* _Activity_
Your answer must repeat the full listing, line for line.

#### Exercise data

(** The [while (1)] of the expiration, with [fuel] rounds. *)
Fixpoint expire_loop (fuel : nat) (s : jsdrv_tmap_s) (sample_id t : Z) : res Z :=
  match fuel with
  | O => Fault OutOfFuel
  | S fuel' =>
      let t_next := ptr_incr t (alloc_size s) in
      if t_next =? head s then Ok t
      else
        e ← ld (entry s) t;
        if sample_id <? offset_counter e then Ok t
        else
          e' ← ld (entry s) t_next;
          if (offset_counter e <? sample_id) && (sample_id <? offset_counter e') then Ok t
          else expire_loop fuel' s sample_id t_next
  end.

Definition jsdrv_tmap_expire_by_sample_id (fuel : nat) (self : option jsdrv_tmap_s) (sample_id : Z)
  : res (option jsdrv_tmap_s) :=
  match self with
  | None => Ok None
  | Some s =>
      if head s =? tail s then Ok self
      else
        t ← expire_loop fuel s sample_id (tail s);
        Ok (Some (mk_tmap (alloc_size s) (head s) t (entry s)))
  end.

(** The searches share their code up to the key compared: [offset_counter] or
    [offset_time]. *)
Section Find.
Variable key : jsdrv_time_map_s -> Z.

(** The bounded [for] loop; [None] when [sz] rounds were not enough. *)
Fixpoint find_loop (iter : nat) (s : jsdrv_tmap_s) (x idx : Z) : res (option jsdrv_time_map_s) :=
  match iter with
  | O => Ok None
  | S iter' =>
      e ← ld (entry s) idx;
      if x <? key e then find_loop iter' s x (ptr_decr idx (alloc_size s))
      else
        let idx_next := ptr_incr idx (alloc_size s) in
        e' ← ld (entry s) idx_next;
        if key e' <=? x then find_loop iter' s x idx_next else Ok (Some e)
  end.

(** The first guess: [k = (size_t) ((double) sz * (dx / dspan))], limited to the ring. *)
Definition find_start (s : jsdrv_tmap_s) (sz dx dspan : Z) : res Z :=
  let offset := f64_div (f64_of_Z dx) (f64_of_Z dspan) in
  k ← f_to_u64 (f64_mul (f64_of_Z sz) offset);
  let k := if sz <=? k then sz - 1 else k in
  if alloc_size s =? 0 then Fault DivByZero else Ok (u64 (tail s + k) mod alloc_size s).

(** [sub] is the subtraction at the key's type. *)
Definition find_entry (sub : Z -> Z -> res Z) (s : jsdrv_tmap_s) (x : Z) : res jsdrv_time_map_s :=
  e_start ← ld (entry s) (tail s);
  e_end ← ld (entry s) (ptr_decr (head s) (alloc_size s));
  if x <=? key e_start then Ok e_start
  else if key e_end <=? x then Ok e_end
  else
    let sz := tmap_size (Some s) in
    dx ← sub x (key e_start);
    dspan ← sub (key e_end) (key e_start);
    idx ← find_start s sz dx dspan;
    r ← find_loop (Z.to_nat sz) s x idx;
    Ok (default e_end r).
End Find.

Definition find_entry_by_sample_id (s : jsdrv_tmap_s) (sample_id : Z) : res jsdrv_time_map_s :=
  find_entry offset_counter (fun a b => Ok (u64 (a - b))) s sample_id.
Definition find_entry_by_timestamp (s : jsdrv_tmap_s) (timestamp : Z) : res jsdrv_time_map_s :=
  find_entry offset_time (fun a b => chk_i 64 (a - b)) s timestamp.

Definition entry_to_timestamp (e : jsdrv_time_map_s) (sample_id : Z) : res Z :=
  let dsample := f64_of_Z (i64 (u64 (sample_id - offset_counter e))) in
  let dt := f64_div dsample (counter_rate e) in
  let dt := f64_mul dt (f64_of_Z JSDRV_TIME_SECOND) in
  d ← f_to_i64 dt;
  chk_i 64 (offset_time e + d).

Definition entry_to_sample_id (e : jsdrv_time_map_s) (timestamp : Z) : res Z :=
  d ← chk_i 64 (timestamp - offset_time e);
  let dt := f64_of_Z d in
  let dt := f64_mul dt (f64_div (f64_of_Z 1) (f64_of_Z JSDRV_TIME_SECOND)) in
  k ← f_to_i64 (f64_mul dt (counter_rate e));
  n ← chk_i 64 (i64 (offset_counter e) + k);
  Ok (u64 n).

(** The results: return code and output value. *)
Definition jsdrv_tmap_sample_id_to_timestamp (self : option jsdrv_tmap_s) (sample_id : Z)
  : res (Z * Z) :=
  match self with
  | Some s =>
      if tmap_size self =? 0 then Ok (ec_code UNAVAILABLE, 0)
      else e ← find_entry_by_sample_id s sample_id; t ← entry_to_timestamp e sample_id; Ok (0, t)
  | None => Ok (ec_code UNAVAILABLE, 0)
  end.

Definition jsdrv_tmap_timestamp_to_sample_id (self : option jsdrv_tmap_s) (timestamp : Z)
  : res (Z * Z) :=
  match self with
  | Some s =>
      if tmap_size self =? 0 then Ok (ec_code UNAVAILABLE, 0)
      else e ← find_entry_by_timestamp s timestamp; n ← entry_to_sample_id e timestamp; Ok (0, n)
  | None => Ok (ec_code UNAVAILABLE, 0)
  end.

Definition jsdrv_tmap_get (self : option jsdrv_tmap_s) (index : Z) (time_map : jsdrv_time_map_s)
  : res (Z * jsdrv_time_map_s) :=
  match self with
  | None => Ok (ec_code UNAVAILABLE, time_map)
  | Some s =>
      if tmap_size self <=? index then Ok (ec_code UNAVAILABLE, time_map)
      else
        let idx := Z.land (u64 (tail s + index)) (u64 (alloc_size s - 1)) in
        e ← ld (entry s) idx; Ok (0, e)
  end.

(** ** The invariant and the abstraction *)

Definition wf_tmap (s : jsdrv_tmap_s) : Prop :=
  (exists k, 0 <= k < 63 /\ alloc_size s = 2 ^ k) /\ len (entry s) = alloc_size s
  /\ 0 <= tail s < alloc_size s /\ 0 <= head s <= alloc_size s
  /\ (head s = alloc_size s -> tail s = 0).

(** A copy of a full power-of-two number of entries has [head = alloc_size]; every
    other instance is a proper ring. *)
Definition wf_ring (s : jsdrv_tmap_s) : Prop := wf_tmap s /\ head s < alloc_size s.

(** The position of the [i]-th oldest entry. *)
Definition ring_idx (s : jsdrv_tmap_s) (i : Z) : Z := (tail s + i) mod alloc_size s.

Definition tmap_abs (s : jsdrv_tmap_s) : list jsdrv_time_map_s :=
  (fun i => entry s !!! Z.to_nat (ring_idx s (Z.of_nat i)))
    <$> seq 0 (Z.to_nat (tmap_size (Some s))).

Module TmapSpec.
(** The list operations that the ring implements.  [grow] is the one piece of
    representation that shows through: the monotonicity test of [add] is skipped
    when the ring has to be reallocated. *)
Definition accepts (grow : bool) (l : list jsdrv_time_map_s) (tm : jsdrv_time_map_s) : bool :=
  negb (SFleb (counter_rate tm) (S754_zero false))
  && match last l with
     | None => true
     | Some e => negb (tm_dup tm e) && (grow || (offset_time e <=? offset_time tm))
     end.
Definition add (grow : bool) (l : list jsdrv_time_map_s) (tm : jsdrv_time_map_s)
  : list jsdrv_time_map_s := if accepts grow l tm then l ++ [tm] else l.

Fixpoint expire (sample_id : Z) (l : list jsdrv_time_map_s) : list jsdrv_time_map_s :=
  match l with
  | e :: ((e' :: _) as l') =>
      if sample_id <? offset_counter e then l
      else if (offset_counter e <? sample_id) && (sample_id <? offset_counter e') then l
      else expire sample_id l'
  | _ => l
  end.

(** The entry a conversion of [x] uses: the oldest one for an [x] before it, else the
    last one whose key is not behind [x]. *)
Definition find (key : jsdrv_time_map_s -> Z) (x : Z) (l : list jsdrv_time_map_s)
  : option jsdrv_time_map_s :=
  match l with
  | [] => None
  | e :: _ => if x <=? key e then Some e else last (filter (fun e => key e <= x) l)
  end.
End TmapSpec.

########

* _Solution to the exercise_
(** The [while (1)] of the expiration, with [fuel] rounds. *)
Fixpoint expire_loop (fuel : nat) (s : jsdrv_tmap_s) (sample_id t : Z) : res Z :=
  match fuel with
  | O => Fault OutOfFuel
  | S fuel' =>
      let t_next := ptr_incr t (alloc_size s) in
      if t_next =? head s then Ok t
      else
        e ← ld (entry s) t;
        if sample_id <? offset_counter e then Ok t
        else
          e' ← ld (entry s) t_next;
          if (offset_counter e <? sample_id) && (sample_id <? offset_counter e') then Ok t
          else expire_loop fuel' s sample_id t_next
  end.

Definition jsdrv_tmap_expire_by_sample_id (fuel : nat) (self : option jsdrv_tmap_s) (sample_id : Z)
  : res (option jsdrv_tmap_s) :=
  match self with
  | None => Ok None
  | Some s =>
      if head s =? tail s then Ok self
      else
        t ← expire_loop fuel s sample_id (tail s);
        Ok (Some (mk_tmap (alloc_size s) (head s) t (entry s)))
  end.

(** The searches share their code up to the key compared: [offset_counter] or
    [offset_time]. *)
Section Find.
Variable key : jsdrv_time_map_s -> Z.

(** The bounded [for] loop; [None] when [sz] rounds were not enough. *)
Fixpoint find_loop (iter : nat) (s : jsdrv_tmap_s) (x idx : Z) : res (option jsdrv_time_map_s) :=
  match iter with
  | O => Ok None
  | S iter' =>
      e ← ld (entry s) idx;
      if x <? key e then find_loop iter' s x (ptr_decr idx (alloc_size s))
      else
        let idx_next := ptr_incr idx (alloc_size s) in
        e' ← ld (entry s) idx_next;
        if key e' <=? x then find_loop iter' s x idx_next else Ok (Some e)
  end.

(** The first guess: [k = (size_t) ((double) sz * (dx / dspan))], limited to the ring. *)
Definition find_start (s : jsdrv_tmap_s) (sz dx dspan : Z) : res Z :=
  let offset := f64_div (f64_of_Z dx) (f64_of_Z dspan) in
  k ← f_to_u64 (f64_mul (f64_of_Z sz) offset);
  let k := if sz <=? k then sz - 1 else k in
  if alloc_size s =? 0 then Fault DivByZero else Ok (u64 (tail s + k) mod alloc_size s).

(** [sub] is the subtraction at the key's type. *)
Definition find_entry (sub : Z -> Z -> res Z) (s : jsdrv_tmap_s) (x : Z) : res jsdrv_time_map_s :=
  e_start ← ld (entry s) (tail s);
  e_end ← ld (entry s) (ptr_decr (head s) (alloc_size s));
  if x <=? key e_start then Ok e_start
  else if key e_end <=? x then Ok e_end
  else
    let sz := tmap_size (Some s) in
    dx ← sub x (key e_start);
    dspan ← sub (key e_end) (key e_start);
    idx ← find_start s sz dx dspan;
    r ← find_loop (Z.to_nat sz) s x idx;
    Ok (default e_end r).
End Find.

Definition find_entry_by_sample_id (s : jsdrv_tmap_s) (sample_id : Z) : res jsdrv_time_map_s :=
  find_entry offset_counter (fun a b => Ok (u64 (a - b))) s sample_id.
Definition find_entry_by_timestamp (s : jsdrv_tmap_s) (timestamp : Z) : res jsdrv_time_map_s :=
  find_entry offset_time (fun a b => chk_i 64 (a - b)) s timestamp.

Definition entry_to_timestamp (e : jsdrv_time_map_s) (sample_id : Z) : res Z :=
  let dsample := f64_of_Z (i64 (u64 (sample_id - offset_counter e))) in
  let dt := f64_div dsample (counter_rate e) in
  let dt := f64_mul dt (f64_of_Z JSDRV_TIME_SECOND) in
  d ← f_to_i64 dt;
  chk_i 64 (offset_time e + d).

Definition entry_to_sample_id (e : jsdrv_time_map_s) (timestamp : Z) : res Z :=
  d ← chk_i 64 (timestamp - offset_time e);
  let dt := f64_of_Z d in
  let dt := f64_mul dt (f64_div (f64_of_Z 1) (f64_of_Z JSDRV_TIME_SECOND)) in
  k ← f_to_i64 (f64_mul dt (counter_rate e));
  n ← chk_i 64 (i64 (offset_counter e) + k);
  Ok (u64 n).

(** The results: return code and output value. *)
Definition jsdrv_tmap_sample_id_to_timestamp (self : option jsdrv_tmap_s) (sample_id : Z)
  : res (Z * Z) :=
  match self with
  | Some s =>
      if tmap_size self =? 0 then Ok (ec_code UNAVAILABLE, 0)
      else e ← find_entry_by_sample_id s sample_id; t ← entry_to_timestamp e sample_id; Ok (0, t)
  | None => Ok (ec_code UNAVAILABLE, 0)
  end.

Definition jsdrv_tmap_timestamp_to_sample_id (self : option jsdrv_tmap_s) (timestamp : Z)
  : res (Z * Z) :=
  match self with
  | Some s =>
      if tmap_size self =? 0 then Ok (ec_code UNAVAILABLE, 0)
      else e ← find_entry_by_timestamp s timestamp; n ← entry_to_sample_id e timestamp; Ok (0, n)
  | None => Ok (ec_code UNAVAILABLE, 0)
  end.

Definition jsdrv_tmap_get (self : option jsdrv_tmap_s) (index : Z) (time_map : jsdrv_time_map_s)
  : res (Z * jsdrv_time_map_s) :=
  match self with
  | None => Ok (ec_code UNAVAILABLE, time_map)
  | Some s =>
      if tmap_size self <=? index then Ok (ec_code UNAVAILABLE, time_map)
      else
        let idx := Z.land (u64 (tail s + index)) (u64 (alloc_size s - 1)) in
        e ← ld (entry s) idx; Ok (0, e)
  end.

(** ** The invariant and the abstraction *)

Definition wf_tmap (s : jsdrv_tmap_s) : Prop :=
  (exists k, 0 <= k < 63 /\ alloc_size s = 2 ^ k) /\ len (entry s) = alloc_size s
  /\ 0 <= tail s < alloc_size s /\ 0 <= head s <= alloc_size s
  /\ (head s = alloc_size s -> tail s = 0).

(** A copy of a full power-of-two number of entries has [head = alloc_size]; every
    other instance is a proper ring. *)
Definition wf_ring (s : jsdrv_tmap_s) : Prop := wf_tmap s /\ head s < alloc_size s.

(** The position of the [i]-th oldest entry. *)
Definition ring_idx (s : jsdrv_tmap_s) (i : Z) : Z := (tail s + i) mod alloc_size s.

Definition tmap_abs (s : jsdrv_tmap_s) : list jsdrv_time_map_s :=
  (fun i => entry s !!! Z.to_nat (ring_idx s (Z.of_nat i)))
    <$> seq 0 (Z.to_nat (tmap_size (Some s))).

Module TmapSpec.
(** The list operations that the ring implements.  [grow] is the one piece of
    representation that shows through: the monotonicity test of [add] is skipped
    when the ring has to be reallocated. *)
Definition accepts (grow : bool) (l : list jsdrv_time_map_s) (tm : jsdrv_time_map_s) : bool :=
  negb (SFleb (counter_rate tm) (S754_zero false))
  && match last l with
     | None => true
     | Some e => negb (tm_dup tm e) && (grow || (offset_time e <=? offset_time tm))
     end.
Definition add (grow : bool) (l : list jsdrv_time_map_s) (tm : jsdrv_time_map_s)
  : list jsdrv_time_map_s := if accepts grow l tm then l ++ [tm] else l.

Fixpoint expire (sample_id : Z) (l : list jsdrv_time_map_s) : list jsdrv_time_map_s :=
  match l with
  | e :: ((e' :: _) as l') =>
      if sample_id <? offset_counter e then l
      else if (offset_counter e <? sample_id) && (sample_id <? offset_counter e') then l
      else expire sample_id l'
  | _ => l
  end.

(** The entry a conversion of [x] uses: the oldest one for an [x] before it, else the
    last one whose key is not behind [x]. *)
Definition find (key : jsdrv_time_map_s -> Z) (x : Z) (l : list jsdrv_time_map_s)
  : option jsdrv_time_map_s :=
  match l with
  | [] => None
  | e :: _ => if x <=? key e then Some e else last (filter (fun e => key e <= x) l)
  end.
End TmapSpec.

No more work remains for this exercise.